The Employment Situation report was released today by the Bureau of Labor Statistics (BLS). The headline number was painful as total nonfarm payrolls declined by 95 thousand jobs, but as most analysts recognize, that number is polluted by federal job reductions as the temporary decennial census workforce completes its work (77 thousand temporary census jobs ended in September). With all but a handful of these temporary jobs now gone, the headline number should be a better indicator in coming months.

A more telling number is the addition of 64 thousand jobs to private payrolls. This number is weak but contributes to the 863 thousand jobs added since private sector job growth took hold in January, for an average of 96 thousand per month. But this average is still roughly 50 thousand jobs per month fewer than it normally takes to keep the unemployment rate from rising.
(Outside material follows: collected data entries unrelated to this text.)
(** * tegra-bootloader-update: the update orchestrator

    A shallow embedding of [tegra-bootloader-update.c] and the properties
    of its boot partition update protocol.

    Conventions.
    - C integers are [Z]; where a C type truncates a value that can leave
      its range ([unsigned int] products, [size_t] products of LBAs) the
      wrap-around is written out with [u32] and [u64].
    - Byte buffers are [list byte].  [buf + k] is [skipn k buf]; reading
      past the end of a buffer has no meaning in C, and every theorem that
      depends on a buffer carries the bound that keeps the access inside.
    - The operating system is an explicit [world]: the block devices behind
      the file descriptors, and a chronological trace of the system calls
      made.  Functions thread the world (and the program's globals).
    - Code of other modules of the repository (bup, gpt, bct, ver, smd) is
      a record of operations, [externals]. *)

From Stdlib Require Import ZArith List Bool Lia Permutation.
From Stdlib.Strings Require Import String Ascii Byte.
Import ListNotations.
Open Scope string_scope.
Open Scope list_scope.
Open Scope Z_scope.

(** ** Machine integers *)

Definition u32 (x : Z) : Z := x mod 2 ^ 32.
Definition u64 (x : Z) : Z := x mod 2 ^ 64.

(** A 64-bit value stored in an [off_t]: the same 64 bits, read with
    their sign. *)
Definition s64 (x : Z) : Z :=
  if u64 x >=? 2 ^ 63 then u64 x - 2 ^ 64 else u64 x.

(** ** Bytes and buffers *)

Definition zero_byte : byte := x00.

Fixpoint bytes_eqb (a b : list byte) : bool :=
  match a, b with
  | [], [] => true
  | x :: a', y :: b' => Byte.eqb x y && bytes_eqb a' b'
  | _, _ => false
  end.

(** [memcmp(a, b, n) == 0] *)
Definition memcmp_eq (a b : list byte) (n : Z) : bool :=
  bytes_eqb (firstn (Z.to_nat n) a) (firstn (Z.to_nat n) b).

(** The zero-filled buffer [calloc(1, n)]. *)
Definition zeros (n : Z) : list byte := repeat zero_byte (Z.to_nat n).

(** ** Block devices and the system call layer *)

(** A block device: a fixed number of bytes and the file position of the
    descriptor that is open on it. *)
Record device := mkDevice {
  dev_size : Z;
  dev_data : Z -> byte;
  dev_pos  : Z
}.

(** The trace.  [EvWriteAt] and [EvProcess] are call records of
    [write_completely_at] and [process_entry]; the others are system calls
    and calls into the slot metadata and GPT modules that reach a device. *)
Inductive event :=
| EvLseek (fd off : Z)
| EvRead (fd pos n : Z)
| EvWrite (fd pos : Z) (data : list byte)
| EvFsync (fd : Z)
| EvOpen (path : string) (fd : Z)
| EvClose (fd : Z)
| EvWriteAt (fd off bufsiz erase_size : Z)
| EvProcess (partname : string)
| EvSetWriteable (path : string) (on : bool)
| EvGptSave
| EvSmdSetRedundancy
| EvSmdMarkActive (slot : Z)
| EvSmdUpdate (initialize : Z).

(** [w_dev] maps a descriptor to its device; [w_node] is the descriptor
    [open] returns for a device node (negative: the node cannot be opened);
    [w_io] gives, for each of the coming [read]/[write] calls in turn, the
    most bytes the call transfers (zero or less: the call fails); once the
    list is used up calls transfer all they are asked for. *)
Record world := mkWorld {
  w_dev   : Z -> option device;
  w_node  : string -> Z;
  w_io    : list Z;
  w_trace : list event
}.

Definition log (e : event) (w : world) : world :=
  mkWorld (w_dev w) (w_node w) (w_io w) (w_trace w ++ [e]).

Definition set_dev (fd : Z) (d : device) (w : world) : world :=
  mkWorld (fun x => if x =? fd then Some d else w_dev w x)
          (w_node w) (w_io w) (w_trace w).

Definition set_io (io : list Z) (w : world) : world :=
  mkWorld (w_dev w) (w_node w) io (w_trace w).

Definition take_limit (io : list Z) : option Z * list Z :=
  match io with
  | [] => (None, [])
  | l :: rest => (Some l, rest)
  end.

(** Bytes one call transfers: what is asked, what the device has left, and
    what the call is limited to. *)
Definition xfer (count room : Z) (lim : option Z) : Z :=
  match lim with
  | None => Z.min count room
  | Some l => Z.min (Z.min count room) l
  end.

Definition zrange (start : Z) (n : nat) : list Z :=
  map (fun i => start + Z.of_nat i) (seq 0 n).

Definition peek (f : Z -> byte) (pos : Z) (n : nat) : list byte :=
  map f (zrange pos n).

Definition poke (f : Z -> byte) (pos : Z) (data : list byte) : Z -> byte :=
  fun x =>
    if (pos <=? x) && (x <? pos + Z.of_nat (List.length data))
    then nth (Z.to_nat (x - pos)) data zero_byte
    else f x.

(** [lseek(fd, off, SEEK_SET)]; as on Linux block and MTD devices, a
    position past the end of the device is refused. *)
Definition sys_lseek (fd off : Z) (w : world) : Z * world :=
  match w_dev w fd with
  | None => (-1, w)
  | Some d =>
      if (off <? 0) || (off >? dev_size d) then (-1, w)
      else (off, log (EvLseek fd off)
                     (set_dev fd (mkDevice (dev_size d) (dev_data d) off) w))
  end.

(** [lseek(fd, 0, SEEK_END)] *)
Definition sys_lseek_end (fd : Z) (w : world) : Z * world :=
  match w_dev w fd with
  | None => (-1, w)
  | Some d =>
      (dev_size d,
       log (EvLseek fd (dev_size d))
           (set_dev fd (mkDevice (dev_size d) (dev_data d) (dev_size d)) w))
  end.

(** [write(fd, buf, count)]: a positive number of bytes written, or -1. *)
Definition sys_write (fd : Z) (buf : list byte) (count : Z) (w : world)
  : Z * world :=
  match w_dev w fd with
  | None => (-1, w)
  | Some d =>
      let (lim, io') := take_limit (w_io w) in
      let n := xfer count (dev_size d - dev_pos d) lim in
      if n <=? 0 then (-1, set_io io' w)
      else
        let data := firstn (Z.to_nat n) buf in
        (n, log (EvWrite fd (dev_pos d) data)
                (set_dev fd
                   (mkDevice (dev_size d)
                             (poke (dev_data d) (dev_pos d) data)
                             (dev_pos d + n))
                   (set_io io' w)))
  end.

(** [read(fd, buf, count)]: the bytes read ([n > 0] of them), 0 at the end
    of the device, or -1. *)
Definition sys_read (fd : Z) (count : Z) (w : world)
  : Z * list byte * world :=
  match w_dev w fd with
  | None => (-1, [], w)
  | Some d =>
      let (lim, io') := take_limit (w_io w) in
      let room := dev_size d - dev_pos d in
      let n := xfer count room lim in
      if n <=? 0 then ((if room <=? 0 then 0 else -1), [], set_io io' w)
      else
        (n, peek (dev_data d) (dev_pos d) (Z.to_nat n),
         log (EvRead fd (dev_pos d) n)
             (set_dev fd
                (mkDevice (dev_size d) (dev_data d) (dev_pos d + n))
                (set_io io' w)))
  end.

Definition sys_fsync (fd : Z) (w : world) : world := log (EvFsync fd) w.

(** [open(path, flags)]: the descriptor of the node, positioned at 0. *)
Definition sys_open (path : string) (w : world) : Z * world :=
  let fd := w_node w path in
  if fd <? 0 then (-1, w)
  else match w_dev w fd with
       | None => (-1, w)
       | Some d =>
           (fd, log (EvOpen path fd)
                    (set_dev fd (mkDevice (dev_size d) (dev_data d) 0) w))
       end.

Definition sys_close (fd : Z) (w : world) : world := log (EvClose fd) w.

(** ** read_completely_at, write_completely_at *)

(** The loop [for (remain = bufsiz, total = 0; remain > 0; total += n,
    remain -= n)] of [read_completely_at].  Every iteration that goes on
    reads at least one byte, so [remain] iterations are enough; [None] is
    the loop cut short by [fuel] (see [read_loop_fuel]). *)
Fixpoint read_loop (fuel : nat) (fd remain total : Z) (acc : list byte)
  (w : world) : option (Z * list byte * world) :=
  if remain <=? 0 then Some (total, acc, w)
  else match fuel with
       | O => None
       | S fuel' =>
           let '(n, data, w1) := sys_read fd remain w in
           if n <=? 0 then Some (-1, acc, w1)
           else read_loop fuel' fd (remain - n) (total + n) (acc ++ data) w1
       end.

(** Returns the value, the buffer after the call and the world. *)
Definition read_completely_at (fd : Z) (buf : list byte) (bufsiz offset : Z)
  (w : world) : Z * list byte * world :=
  let (r, w1) := sys_lseek fd offset w in
  if r =? -1 then (-1, buf, w1)
  else match read_loop (Z.to_nat bufsiz) fd bufsiz 0 [] w1 with
       | Some (ret, acc, w2) => (ret, acc ++ skipn (List.length acc) buf, w2)
       | None => (-1, buf, w1)
       end.

(** The write loops of [write_completely_at]: [write(fd, buf + total,
    remain)] until nothing remains. *)
Fixpoint write_loop (fuel : nat) (fd : Z) (buf : list byte)
  (remain total : Z) (w : world) : option (Z * world) :=
  if remain <=? 0 then Some (total, w)
  else match fuel with
       | O => None
       | S fuel' =>
           let (n, w1) := sys_write fd (skipn (Z.to_nat total) buf) remain w in
           if n <=? 0 then Some (-1, w1)
           else write_loop fuel' fd buf (remain - n) (total + n) w1
       end.

Definition write_all (fd : Z) (buf : list byte) (size : Z) (w : world)
  : Z * world :=
  match write_loop (Z.to_nat size) fd buf size 0 w with
  | Some r => r
  | None => (-1, w)
  end.

(** [zerobuf] is the global zero-filled buffer. *)
Definition write_completely_at (zerobuf : list byte) (fd : Z)
  (buf : list byte) (bufsiz offset erase_size : Z) (w : world) : Z * world :=
  let w0 := log (EvWriteAt fd offset bufsiz erase_size) w in
  let (r, w1) := sys_lseek fd offset w0 in
  if r =? -1 then (-1, w1)
  else if negb (erase_size =? 0) then
    let (e, w2) := write_all fd zerobuf erase_size w1 in
    if e <? 0 then (-1, w2)
    else
      let w3 := sys_fsync fd w2 in
      let (r2, w4) := sys_lseek fd offset w3 in
      if r2 =? -1 then (-1, w4)
      else write_all fd buf bufsiz w4
  else write_all fd buf bufsiz w1.

(** ** Data model *)

Inductive tegra_soctype_t :=
| TEGRA_SOCTYPE_186
| TEGRA_SOCTYPE_194
| TEGRA_SOCTYPE_210
| TEGRA_SOCTYPE_INVALID.

Definition soc_eqb (a b : tegra_soctype_t) : bool :=
  match a, b with
  | TEGRA_SOCTYPE_186, TEGRA_SOCTYPE_186 => true
  | TEGRA_SOCTYPE_194, TEGRA_SOCTYPE_194 => true
  | TEGRA_SOCTYPE_210, TEGRA_SOCTYPE_210 => true
  | TEGRA_SOCTYPE_INVALID, TEGRA_SOCTYPE_INVALID => true
  | _, _ => false
  end.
This signals the economy is growing, slowly but surely, and is more likely to have a painfully slow recovery than a double dip back into a second recession.

This poor performance establishes the current recovery as second only to the one following the tech bubble recession in 2001, among the last eight recessions, in terms of weak private sector job growth 16 months after the official end of the recession. The unemployment rate was unchanged at 9.6 percent, down from the peak of 10.1 last October, but still the highest among any of the last eight recessions 16 months into recovery.

As the private sector shows unsatisfactory improvement, the state and local government sector continues to be pummeled by job losses. While the private sector added 863 thousand jobs since January, state and local governments have shed a net 269 thousand jobs (375 thousand since the end of the recession), the bulk coming from local governments. These state and local job reductions are typically provoked by balanced budget requirements that most states operate under. A short list of accounting gimmicks and shenanigans provide some flexibility, but ultimately budget shortfalls at the state level force the slashing of public employee jobs and overtime.

Saddled with inadequate labor demand in a weakening economic recovery, the prospect of rising unemployment, a private sector underperforming, and state and local governments spiraling downward, where’s an economy to turn to for relief?